Marysia (42) und Alexander V. (40) aus Kiew verfolgten die Nachrichten über Putins Angriff auf die Ukraine unaufhörlich. Einen Tag vor Beginn der Anschläge auf Kiew am 24. Februar 2022 beschlossen die Eltern dreier Kinder, die ukrainische Hauptstadt zu verlassen. Sie stiegen ins Auto und flüchteten mit ihren Kindern, einer Freundin und ihrer Großmutter. Kurz darauf fielen die ersten Bomben. Mittlerweile sind sie in ihre Heimatstadt zurückgekehrt. Die Hoffnung auf ein normales Leben in der Ukraine treibt sie an, manchmal fällt es ihnen jedoch schwer, Licht am Ende des Tunnels zu sehen.
Die ersten Bomben fielen, als sie schon weit außerhalb von Kiew waren. Sie übernachteten in einem Hotel in Winnyzja, die Stadt liegt vier Stunden südlich von Kiew. „Wir wachten um 4 Uhr auf – unsere Telefone begannen zu klingeln – Freunde und Verwandte meldeten sich über verschiedene Kanäle bei uns – der Krieg begann“, erzählt Marysia. „Ich und Alex beschlossen, in den Supermarkt und zur Tankstelle zu gehen, um Lebensmittel und Benzin einzukaufen. Wir dachten, dass diese bald geschlossen sein würden. Wir waren zehn Minuten von dem Hotel entfernt, als ein Militärobjekt der Russen in der Nähe unseres Hotels einschlug. Alex‘ Mutter, die Kinder und unsere Freundin Tania rannten raus. Sie dachten, wenn es noch eine weitere Explosion gäbe, würden die Fenster zerbrechen.“
Die beiden wohnten mit ihren Kindern Emma (7), Julia (11) und Lisa (15) bis zum Überfall des russischen Militärs im Stadtviertel Novosikly in Kiew. Die Kinder gingen zur Schule, Alex und Marysia arbeiteten in einem von ihnen gegründeten IT-Unternehmen. Ihr Plan war es, für ein oder zwei Wochen ein Haus weiter außerhalb von Kiew zu mieten, da sie dachten, dass die Russen Kiew angreifen könnten. Aber sie hatten nicht mit einem so schrecklichen, riesigen Angriff gerechnet.
„Es war alles so ungeplant. Ausgerechnet einen Tag zuvor musste mein Auto kaputtgehen“, erinnert sich Marysia. Also stiegen sie zu siebt in einen Wagen – mit einer Freundin und auch Alex‘ Mutter.

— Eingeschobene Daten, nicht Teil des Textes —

(* ===== verification/Prelude.v ===== *)
(** * BetterDB Monitor: a verification library for its core services

    BetterDB Monitor watches Redis and Valkey servers.  This library models the
    subsystems that carry its own logic, command capture, webhook delivery,
    proposals with approval, anomaly detection, bulk deletion, migration and the
    memory and the cache of its agent libraries, as executable definitions translated from the
    TypeScript under [src/], and proves what makes them correct.

    ** The program and the files

    _Shared._  This file has outcomes and a state-and-error monad, arrays and
    [Map]s with their lemmas, tactics and the hint database [js].  [Async] has the
    resumption monad of asynchronous methods, the scheduler that interleaves them
    and two ways to reason about every interleaving; [Hoare] the weakest
    preconditions of the error monad; [JsString] and [JsNumber] the strings and
    the fractional numbers of the language, [FloatOrder] the order of numbers that
    comparators compute, [Json] the JSON values with [JSON.stringify] and
    [JSON.parse], [JsonText] the round trip of the two.

    _Capture_ ([apps/api/src/monitor]): a capture opens a MONITOR connection to a
    server and records the commands it runs.

    - [MonitorLine]: [monitor-line.parser.ts] and the line formatter of
      [iovalkey-monitor-source.ts].  [ValueRedactor]: [value-redactor.ts].
    - [CaptureStorage]: the tables of the capture subsystem in
      [storage/adapters/memory.adapter.ts].
    - [CaptureWriter]: [capture-writer.ts]: the buffer between a source of lines
      and the storage as a machine that takes one event at a time.
    - [HealthGate]: [health-gate.ts], [health-gate.service.ts].  [MonitorCapture]:
      [monitor-capture.service.ts].  [CaptureTriggers]:
      [capture-trigger-registry.ts].  [CaptureScheduler]: [capture-scheduler.ts].
    - [CrossReference]: [cross-reference.engine.ts].
    - [Preflight]: [acl-checker.ts], [config-hazard.ts], [provider-detector.ts],
      the estimate of [preflight.service.ts].
    - [CommandSafety]: [command-safety.ts] of [packages/shared], the CLI's parser
      and gate ([cli/]) and the cloud agent's ([packages/agent]).

    _Webhooks_ ([webhooks/] of the API) tell the outside about events:
    [WebhookTypes] ([packages/shared/src/webhooks]), [WebhookStorage],
    [WebhooksService] (validation, creation, update, secrets), [WebhookDispatcher]
    (alert hysteresis, the signed request, one attempt), [WebhookProcessor]
    (retries, health, the dead letter queue and the machine in which attempts
    overlap).

    _Proposals_ ([proprietary/cache-proposals], [proprietary/memory-proposals]): a
    tool proposes a change, a person decides, the service applies.  [RateLimiter];
    [ProposalStorage] (the tables of the memory adapter, payload schemas);
    [ProposalWorld] (the state the methods share and what they may do to it);
    [CacheProposals] and [MemoryProposals] (the services, as [async] methods).

    _Anomalies_ ([proprietary/anomaly-detection]).  [AnomalyTypes];
    [SpikeDetector] (sample buffers, z-scores); detectors with alert levels over
    one interface, [Hysteresis]: [LoadSaturation], [MemoryOverhead],
    [ForkMemoryRisk], [CobPressure]; [ControlPlane] and [ClientLockout];
    detectors over views of a cluster: [ClusterTopology], [FailoverChurn],
    [FleetDrift], [NodeViews], [GhostMembership]; [AuthFailures]; [Correlator]
    (groups); [AnomalyStorage] (tables and an interface of the adapters),
    [AnomalyFeed] and [PersistenceGate] (what [anomaly.service.ts] does with the
    events).  [LatencyRegression] ([proprietary/latency-regression]): the p99 of
    the commands after an upgrade and over a day.

    _Bulk deletion_ ([proprietary/bulk-delete]): [BulkDelete] (the walk of SCAN and
    UNLINK over the nodes) and [BulkDeleteJobs] (jobs, audit rows).

    _Migration_ ([apps/api/src/migration/execution]): [MigrationKeys] (one key),
    [MigrationWorker] (a keyspace), [MigrationToml] (the configuration of the
    external RedisShake), [MigrationLogs] (its output), [MigrationExecution]
    (jobs, as a step relation).

    _Search and agent memory_ ([packages/valkey-search-kit],
    [packages/agent-memory]): [SearchKit] (tags, vectors, replies of the search
    module), [MemoryRecords] (records, filters, scores), [FactReconciliation],
    [MemoryStore] (the store's methods), [MemoryServer] (what the server documents
    and the specification of each method), [MemorySafety] (the properties of every
    run, and a server that keeps its data in a map).

    _The agent cache_ ([packages/agent-cache]): [CanonicalJson] ([utils.ts]: the
    canonical text of a request, the keys made of it), [AgentCache] (the tiers of
    completions, tool results and sessions, the walk over a cluster and the
    statistics: [tiers/], [cluster.ts], [AgentCache.ts]), [AgentCacheServer] (what
    the server documents and what the methods do to the keys), [AgentCacheSafety]
    (the properties of every run, and a server that keeps its keys in a map).

    The parts call each other as the code does: the trigger registry and the
    scheduler call the health gate and the capture service, the capture service
    owns the writers, the writers call the storage through an interface
    ([CaptureSink]); the engine reads the stored chunks back; the dispatcher and
    the processor work on the webhook store, the service guards what enters it;
    the proposal services share the rate limiter and the table; the feed correlates
    with [Correlator] and stores through [AnomalyStore]; migration jobs run the
    worker, which copies each key with [migrateKey]; the memory store writes the
    records, searches with the filters and reconciles facts; the tiers of the agent
    cache keep entries under the keys of [CanonicalJson] and walk them with
    [clusterScan].

    ** How the code is represented

    - A method that throws or changes state is a function from the state to an
      outcome and the new state; a throw keeps the state reached.  Names are the
      source's; where one name occurs twice a prefix tells the parts apart
      ([service_], [target_] and the like).
    - A string is the UTF-8 text of the JavaScript string, a fractional number an
      IEEE 754 binary64 value computed with [SpecFloat], a timestamp, counter or
      size a [Z] (they stay below 2^53, where JavaScript's numbers are integers).
      A [Map] is an association list in insertion order, because iteration order
      shows; [undefined] is [None].
    - What the code gets from outside is an argument: the clock, random ids, the
      answers of servers, DNS and [fetch], HMAC and SHA-256, the URL parser, the
      cron parser, [toLocaleString], [localeCompare], [toLowerCase] beyond ASCII,
      [Math.exp], the order of rows SQLite returns.  Servers and libraries with a
      state are type classes: operations, and in a second class the laws their
      documentation states ([AlertCacheLaws], [AnomalyStoreLaws], [ScanLaws],
      [ServerLaws], [WorkerLaws], [MemoryServer], [ExactIndex], [CacheServer]); a concrete
      instance of each shows that the laws can hold, and carries the witnesses.
    - Asynchronous code runs as one function where nothing it shares changes while
      it waits.  Where that is not so, the segments between two [await]s are
      separate steps, interleaved by a relation or by the scheduler of [Async]:
      [writer_step], the starts of the capture service, the trigger registry's
      steps, [System] of the webhook processor, the proposal services,
      [service_step] of the bulk deletions, the steps of migration jobs.  The keys
      of a migration batch, copied concurrently, take effect in an order the
      environment chooses.  The operations of the anomaly feed, of the memory
      store and of the agent cache run alone, one after the other.

    ** Bounds and fuel

    The numeric limits are the source's constants.  Loops over SCAN take as many
    rounds as the server has pages: their fuel is compared with what the laws say
    is left of the iteration ([sl_left], [sv_left], [wl_left], [cv_left]), and
    [migration_complete], [migrate_key_copies] and [bulk_delete_terminates] prove
    that such fuel suffices.  The 10000 rounds of [forgetByScope] are the code's
    own bound.  [collect_pages] runs 26 rounds: the loop reads pages of 200 up to
    5000; its lemma holds for every sufficient fuel.  [parseQuoted] gets the length
    of its input plus one ([parseQuoted_loop] proves that it satisfies the loop's
    equation), as do the JSON reader, whose every round takes a byte, and
    [replace_go]; [ws_suffixes] spends at most one unit a byte.  [dec_exponent] has
    800 steps, more than the 633 decimal exponents of binary64 values, and
    [shortest] at most 17 digits.  All other recursion is structural.

    ** What the theorems show

    - _A capture is faithful_: every accepted line is stored once, in order
      ([writer_persists_capture], [writer_save_failures]), reads back as the same
      commands ([capture_reads_back], [monitor_line_roundtrip]) and holds no
      payload of the redacted commands ([redaction_hides_values]); triggers end
      for good ([trigger_lifecycle_final]); captures start when they may
      ([health_gate_decision], [cli_gate_sound]).
    - _Webhooks_: no internal address ([ssrf_guard]); one alert per episode against
      an abstract machine ([alert_hysteresis]); the row of an attempt follows the
      policy ([attempt_settles]); under every interleaving a delivery is sent at
      most as often as its policy allows ([delivery_attempts_bounded]).
    - _Proposals_: whatever requests overlap, statuses follow the lifecycle and
      nothing is forgotten twice or without approval ([forget_at_most_once],
      [cache_proposal_lifecycle], [cache_proposals_well_formed]); the rate limit
      holds for every window ([rate_limit_window]).
    - _Detectors_: an alert rests on the evidence its rule names and is raised once
      an episode ([spike_alerts], [auth_failures_real], [cob_levels_keep_contract],
      [churn_needs_changes], [upgrade_regression_real],
      [sustained_degradation_real], [rejoin_is_real], [duplicate_primaries_exact] and the
      like, [gate_alerts_once_per_episode]); correlation splits the events into
      groups ([correlate_groups]); open anomalies stay listed and resolved ones do
      not return ([open_anomaly_stays_listed], [resolved_anomaly_stays_unlisted]).
    - _Bulk deletion_: it removes only what was asked for, a clean report means a
      clean keyspace, one walk per connection, a true audit trail
      ([bulk_delete_safe], [bulk_delete_complete], [one_walk_per_connection],
      [audit_trail_final]).
    - _Migration_: a migrated key is a true copy, all or nothing, time to live
      included; a migration that skipped nothing copied the keyspace
      ([migrate_key_copies], [migrate_key_all_or_nothing], [migration_complete]);
      a stopped job destroys nothing more and a finished one stays as it finished
      ([cancel_stops_destruction], [terminal_job_is_final]); the TOML file says
      what the connections say ([scan_toml_roundtrip]).
    - _Agent memory_: records and filters read back as they were meant
      ([memory_record_roundtrip], [filters_read_back]); recall returns the best
      hits, capacity is kept, forgetting a scope is exact, consolidation loses
      nothing whatever fails ([recall_returns_best], [remember_keeps_capacity],
      [forget_by_scope_exact], [consolidation_keeps_content],
      [consolidated_facts_settled]); reconciling facts refines a specification that
      follows one subject at a time ([reconcile_refines]).
    - _The agent cache_: two requests share a key just when they are the same data
      ([tool_key_exact], [llm_key_exact]); a hit is the last result stored for its
      request and not removed since, in every run with other clients and expiry
      ([tool_hit_sound], [llm_hit_sound]), and a stored result is found
      ([stored_result_hits]); reading a thread and destroying it reach its fields
      and nothing else ([getAll_reads_thread], [destroyed_thread_is_gone]); the
      gauge counts the tracked threads ([sessions_counted]).
    Beside them stand theorems on where the code stops short of its comments, for
    instance [overlapping_starts_two_sessions], [manual_retry_double_send],
    [concurrent_approvals_dispatch_twice], [applying_is_stuck],
    [spikes_not_consecutive], [suspected_primary_left_out],
    [type_error_loses_key], [undated_rerun_changes],
    [destroying_takes_others], [tracker_over_limit], [gap_counts].

    In every file definitions come first, then specifications and samples, then
    lemmas, then theorems.  A theorem with hypotheses is followed by a witness
    that applies it to concrete data.

    ** What is not modelled

    The SQL adapters but for the anomaly tables (the semantics of SQLite and
    Postgres is outside the repository), HTTP controllers and module wiring, the
    connection registry and client pools, the web interface, pollers that only
    fetch or aggregate (analytics, metrics, forecasting, Prometheus), licensing,
    entitlement, billing and provisioning (cryptographic tokens, Stripe, Prisma and
    Kubernetes), the MCP server and the installers, the other client
    libraries and the adapters of the agent cache and the Python ports.
    Of the modelled services: log output, tracing, product analytics and
    telemetry; timers other than those whose events are modelled.  Retry policies
    have integer fields. *)
From stdpp Require Export base list gmap strings pretty sorting.
From Stdlib Require Export ZArith Lia Ascii.
From stdpp Require Import options.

Zunächst wollten sie das Land überhaupt nicht verlassen, nur so weit weg von Kiew, dass sie in Sicherheit waren. Doch als sie in Winnyzja ankamen, wurde ihnen schnell klar, dass sie nicht die Einzigen waren, die diese Idee hatten. „Auf dem ganzen Weg bis in die Westukraine haben wir versucht, ein Haus zu mieten. Die Leute sagten uns, dass man dafür viel Geld im Voraus bezahlen muss. Das war uns einfach zu unsicher“, sagt Marysia. Die Entscheidung war gefallen: Sie wollten nun so schnell wie möglich die Grenze nach Polen überqueren.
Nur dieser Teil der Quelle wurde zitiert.